[Dataset items]
Segment Open

(** * One-step sulfonamide enumeration: plate maps, protocol analysis, merge

    A shallow embedding of the three command-line tools of the repository

      - [scripts/one-step-sulfonamide-enum96.py]   (module [Enum96])
      - [tools/opentrons_extract_destination_map.py] (module [Analyzer])
      - [tools/merge_authoritative_plate_map.py]   (module [Merger])

    together with the properties of their pipeline.  Python values are
    modelled by the data the code manipulates: integers as [nat] or [Z],
    [str] as [string] (a character is a code point below 256), [dict] as an
    insertion-ordered association list, a raised exception as the [Raise]
    branch of [result]. *)

From Stdlib Require Import ZArith List String Ascii Lia Bool Arith.
From Stdlib Require Import DecimalString DecimalNat DecimalN.
From Stdlib Require Import Sorted Permutation.
Import ListNotations.
Local Open Scope string_scope.
Local Open Scope list_scope.

Set Implicit Arguments.

(* ================================================================== *)
(** * Python base layer *)
(* ================================================================== *)

Module Py.

(** The exception classes the three tools can let escape. *)
Inductive exn : Type :=
| ValueError
| KeyError
| IndexError
| OverflowError
| ArgumentError       (* Boost.Python.ArgumentError, raised by RDKit wrappers *)
| ZeroDivisionError.

Inductive result (A : Type) : Type :=
| Ok (a : A)
| Raise (e : exn).

Arguments Ok {A} a.
Arguments Raise {A} e.

Definition bind {A B : Type} (r : result A) (k : A -> result B) : result B :=
  match r with
  | Ok a => k a
  | Raise e => Raise e
  end.

Definition is_ok {A : Type} (r : result A) : bool :=
  match r with Ok _ => true | Raise _ => false end.

(** [for x in xs: acc = f(acc, x)] where the body may raise. *)
Fixpoint for_each {A S : Type} (f : S -> A -> result S) (xs : list A) (s : S)
  : result S :=
  match xs with
  | [] => Ok s
  | x :: rest => bind (f s x) (for_each f rest)
  end.

(** [[f(x) for x in xs]] where [f] may raise. *)
Fixpoint map_result {A B : Type} (f : A -> result B) (xs : list A)
  : result (list B) :=
  match xs with
  | [] => Ok []
  | x :: rest =>
      bind (f x) (fun y => bind (map_result f rest) (fun ys => Ok (y :: ys)))
  end.

(** [str(n)] for a non-negative integer. *)
Definition str_of_nat (n : nat) : string :=
  NilZero.string_of_uint (Nat.to_uint n).

(** ** Characters and strings *)

(** [str.isspace()] and the regular-expression class [\s] on code points
    below 256: TAB..CR, FS..US, SPACE, NEL and NBSP. *)
Definition is_space (c : ascii) : bool :=
  let n := nat_of_ascii c in
  ((9 <=? n) && (n <=? 13) || (28 <=? n) && (n <=? 32)
   || (n =? 133) || (n =? 160))%nat.

(** The class [\d], and the digits [int()] accepts, below 256. *)
Definition is_digit (c : ascii) : bool :=
  let n := nat_of_ascii c in ((48 <=? n) && (n <=? 57))%nat.

(** The whitespace [int()] skips around a number: TAB..CR and SPACE, and
    NEL and NBSP, which it reads as spaces; FS..US are not skipped. *)
Definition is_int_space (c : ascii) : bool :=
  let n := nat_of_ascii c in
  ((9 <=? n) && (n <=? 13) || (n =? 32) || (n =? 133) || (n =? 160))%nat.

(** Dropping the leading, and the trailing, characters of a class. *)
Fixpoint lstrip_of (sp : ascii -> bool) (s : string) : string :=
  match s with
  | String c rest => if sp c then lstrip_of sp rest else s
  | EmptyString => EmptyString
  end.

Fixpoint rstrip_of (sp : ascii -> bool) (s : string) : string :=
  match s with
  | EmptyString => EmptyString
  | String c rest =>
      match rstrip_of sp rest with
      | EmptyString => if sp c then EmptyString else String c EmptyString
      | r => String c r
      end
  end.

(** [s.strip()] *)
Definition strip (s : string) : string := rstrip_of is_space (lstrip_of is_space s).

(** Every character of the string is a decimal digit. *)
Definition all_digits (s : string) : bool :=
  forallb is_digit (list_ascii_of_string s).

(** No character of the string is whitespace. *)
Definition no_space (s : string) : bool :=
  forallb (fun c => negb (is_space c)) (list_ascii_of_string s).

(** Truthiness of a [str]: [if s:] *)
Definition truthy (s : string) : bool :=
  match s with EmptyString => false | _ => true end.

Fixpoint repeat_char (c : ascii) (n : nat) : string :=
  match n with
  | O => EmptyString
  | S k => String c (repeat_char c k)
  end.

(** [s.zfill(width)] for a string of digits. *)
Definition zfill (width : nat) (s : string) : string :=
  (repeat_char "0"%char (width - String.length s) ++ s)%string.

Definition str_of_N (n : N) : string :=
  NilZero.string_of_uint (N.to_uint n).

(** The decimal text of an integer padded with zeros: sign first, then zero
    padding up to a total width of [width] characters. *)
Definition zero_padded (width : nat) (n : Z) : string :=
  match n with
  | Zneg p => String "-"%char (zfill (width - 1) (str_of_N (Npos p)))
  | _ => zfill width (str_of_N (Z.to_N n))
  end.

(** [sys.get_int_max_str_digits()]: converting an [int] to decimal text, or
    decimal text to an [int], raises [ValueError] beyond this many digits. *)
Definition max_str_digits : N := 4300.

(** The number of decimal digits of an integer. *)
Definition decimal_digits (n : Z) : N :=
  N.of_nat (String.length (str_of_N (Z.abs_N n))).

(** The format specification [{n:0Wd}] applied to an [int]. *)
Definition format_0d (width : nat) (n : Z) : result string :=
  if (decimal_digits n <=? max_str_digits)%N then Ok (zero_padded width n)
  else Raise ValueError.

(** The decimal text of an integer, as a CSV file holds it. *)
Definition str_of_Z (n : Z) : string := zero_padded 0 n.

(** ** Tables read by [pandas.read_csv]

    A cell is a missing value, an integer or a string.  (Floating-point
    cells other than the missing value are outside this model.) *)
Inductive cell : Type :=
| NaN
| IntV (n : Z)
| StrV (s : string).

(** [str(x)] for a cell *)
Definition str_of_cell (x : cell) : string :=
  match x with
  | NaN => "nan"
  | IntV n => str_of_Z n
  | StrV s => s
  end.

(** [pandas.isna(x)] *)
Definition isna (x : cell) : bool :=
  match x with NaN => true | _ => false end.

Definition cell_eqb (x y : cell) : bool :=
  match x, y with
  | NaN, NaN => true
  | IntV a, IntV b => Z.eqb a b
  | StrV a, StrV b => String.eqb a b
  | _, _ => false
  end.

(** A row maps column names to cells; a table is its column index and its
    rows, in order. *)
Definition row : Type := list (string * cell).

Record DataFrame : Type := mkDataFrame {
  columns : list string;
  rows : list row
}.

(** [c in cols] for a list of strings *)
Definition mem (c : string) (cols : list string) : bool :=
  existsb (String.eqb c) cols.

(** The position of the first occurrence of a string in a list. *)
Fixpoint index_of (c : string) (cols : list string) : option nat :=
  match cols with
  | [] => None
  | c' :: rest =>
      if String.eqb c c' then Some O
      else match index_of c rest with Some k => Some (S k) | None => None end
  end.

(** [c in df.columns] *)
Definition has_column (df : DataFrame) (c : string) : bool :=
  mem c (columns df).

(** The cell a row holds under a name (missing value when it holds none). *)
Fixpoint lookup (c : string) (r : row) : cell :=
  match r with
  | [] => NaN
  | (c', v) :: rest => if String.eqb c c' then v else lookup c rest
  end.

(** [row[c]] for a row of a table with columns [cols]; [KeyError] when the
    column is absent. *)
Definition row_get (cols : list string) (r : row) (c : string) : result cell :=
  if mem c cols then Ok (lookup c r) else Raise KeyError.

(** [df.iterrows()] on the default [RangeIndex]: positions paired with rows. *)
Definition iterrows (df : DataFrame) : list (nat * row) :=
  combine (seq 0 (List.length (rows df))) (rows df).

(** [df[c]]: the values of one column. *)
Definition column_values (df : DataFrame) (c : string) : result (list cell) :=
  if has_column df c then Ok (map (lookup c) (rows df)) else Raise KeyError.

(** [df[cols]]: the sub-table with the listed columns, in that order. *)
Definition select_columns (df : DataFrame) (cols : list string) : result DataFrame :=
  if forallb (has_column df) cols
  then Ok (mkDataFrame cols
             (map (fun r => map (fun c => (c, lookup c r)) cols) (rows df)))
  else Raise KeyError.

(** [df[c] = values]: replace the column, or append it as the last one. *)
Definition set_column (df : DataFrame) (c : string) (values : list cell)
  : DataFrame :=
  let cols := if has_column df c then columns df else columns df ++ [c] in
  mkDataFrame cols
    (map (fun rv : row * cell =>
            map (fun c' => (c', if String.eqb c' c then snd rv
                                else lookup c' (fst rv))) cols)
         (combine (rows df) values)).

(** ** [int(text)]

    Surrounding whitespace, one optional sign, then decimal digits in which
    single underscores may separate digits; at most [max_str_digits] digits,
    leading zeros counted. *)
Definition digit_value (c : ascii) : Z := Z.of_nat (nat_of_ascii c - 48).

Fixpoint digits_value (s : string) (acc : Z) (after_digit : bool) : option Z :=
  match s with
  | EmptyString => if after_digit then Some acc else None
  | String c rest =>
      if is_digit c then digits_value rest (10 * acc + digit_value c) true
      else if (Ascii.eqb c "_"%char && after_digit)%bool
           then digits_value rest acc false
           else None
  end.

Definition digit_count (s : string) : N :=
  N.of_nat (List.length (filter is_digit (list_ascii_of_string s))).

(** One optional sign, then the digits. *)
Definition int_literal (t : string) : option Z :=
  match t with
  | String "+"%char rest => digits_value rest 0 false
  | String "-"%char rest => option_map Z.opp (digits_value rest 0 false)
  | _ => digits_value t 0 false
  end.

Definition py_int (text : string) : result Z :=
  let t := rstrip_of is_int_space (lstrip_of is_int_space text) in
  match int_literal t with
  | Some v =>
      if (digit_count t <=? max_str_digits)%N then Ok v else Raise ValueError
  | None => Raise ValueError
  end.

(** The dtype of a column is numeric when none of its cells is text, and
    [object] otherwise.  [merge] refuses to join a text key column with a
    numeric one when both sides have rows. *)
Definition is_text (x : cell) : bool :=
  match x with StrV _ => true | _ => false end.

Definition numeric_dtype (values : list cell) : bool :=
  negb (existsb is_text values).

(** ** [series.astype(int)] on a column [read_csv] returned

    [read_csv] gives a column of integers the dtype [int64] when all of them
    fit, [uint64] when none is negative and all are below [2^64], and
    otherwise leaves it as text; with an empty field among integers that
    fit, the column is [float64].  The cast keeps an [int64] column, reads a
    [uint64] column modulo [2^64], refuses a missing value ([ValueError]),
    and converts a text column element by element with [int()], where a
    result outside [int64] is an [OverflowError]. *)
Definition int64_min : Z := -9223372036854775808.
Definition int64_max : Z := 9223372036854775807.
Definition uint64_max : Z := 18446744073709551615.

Definition in_int64 (n : Z) : bool := (int64_min <=? n)%Z && (n <=? int64_max)%Z.
Definition in_uint64 (n : Z) : bool := (0 <=? n)%Z && (n <=? uint64_max)%Z.

(** A [uint64] value read as [int64]. *)
Definition wrap_int64 (n : Z) : Z :=
  if (n <=? int64_max)%Z then n else (n - (uint64_max + 1))%Z.

Definition int_in (range : Z -> bool) (x : cell) : bool :=
  match x with IntV n => range n | _ => false end.

Definition int_value (x : cell) : Z :=
  match x with IntV n => n | _ => 0%Z end.
(** C8 amended, at the example of the specification: 4 of 9 tokens. *)
Lemma fallbackEvaluation_score_witness :
  exists k,
    score (fallbackEvaluation example_user example_ideal) = Num (inject_Z k) /\
    2 * Z.abs (k * 9 - 100 * 4) <= 9 /\ k = 44.
Proof.
  destruct (fallbackEvaluation_score example_user example_ideal)
    as (_ & _ & _ & H & Hex).
  destruct Hex as (Hlen & Hov & Hspec & _).
  destruct H as (k & Hk & Hnear & Hround).
  - rewrite <- length_zero_iff_nil, Hlen. discriminate.
  - rewrite Hlen. vm_compute. discriminate.
  - rewrite Hlen, Hov in *. exists k. split; [exact Hk|]. split; [exact Hnear|].
    rewrite <- Hspec. apply Hround. unfold halfway. vm_compute. discriminate.
Defined.

End FallbackScorer.

(** ** Answer evaluation *)

Section AnswerEvaluation.

(** C6. If userAnswer is missing or empty, or idealAnswer is missing,
    empty or the sentinel "N/A", [evaluateAnswer] returns
    [{feedback: "Could not evaluate answer.", score: 0}] and leaves the
    process as it is: no load is started and the extractor is not
    called. *)
Theorem evaluateAnswer_guard (lib : Transformers) (p : Process)
    (userAnswer idealAnswer : option string) :
  userAnswer = None \/ userAnswer = Some "" \/
  idealAnswer = None \/ idealAnswer = Some "" \/ idealAnswer = Some "N/A" ->
  evaluateAnswer lib p userAnswer idealAnswer
  = ({| feedback := "Could not evaluate answer."; score := Num 0 |}, p).
Proof.
  intros H. unfold evaluateAnswer.
  assert (Hc : cannot_evaluate userAnswer idealAnswer = true).
  { unfold cannot_evaluate.
    destruct H as [->|[->|[->|[->| ->]]]]; cbn;
      rewrite ?orb_true_r; reflexivity. }
  rewrite Hc. reflexivity.
Qed.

Segment Closed

Work to be completed >> Above this instruction are the records; retype exactly the lines from the one containing "[read_csv] gives a" up to and including the one containing "otherwise leaves it".

Result below >>
    [read_csv] gives a column of integers the dtype [int64] when all of them
    fit, [uint64] when none is negative and all are below [2^64], and
    otherwise leaves it as text; with an empty field among integers that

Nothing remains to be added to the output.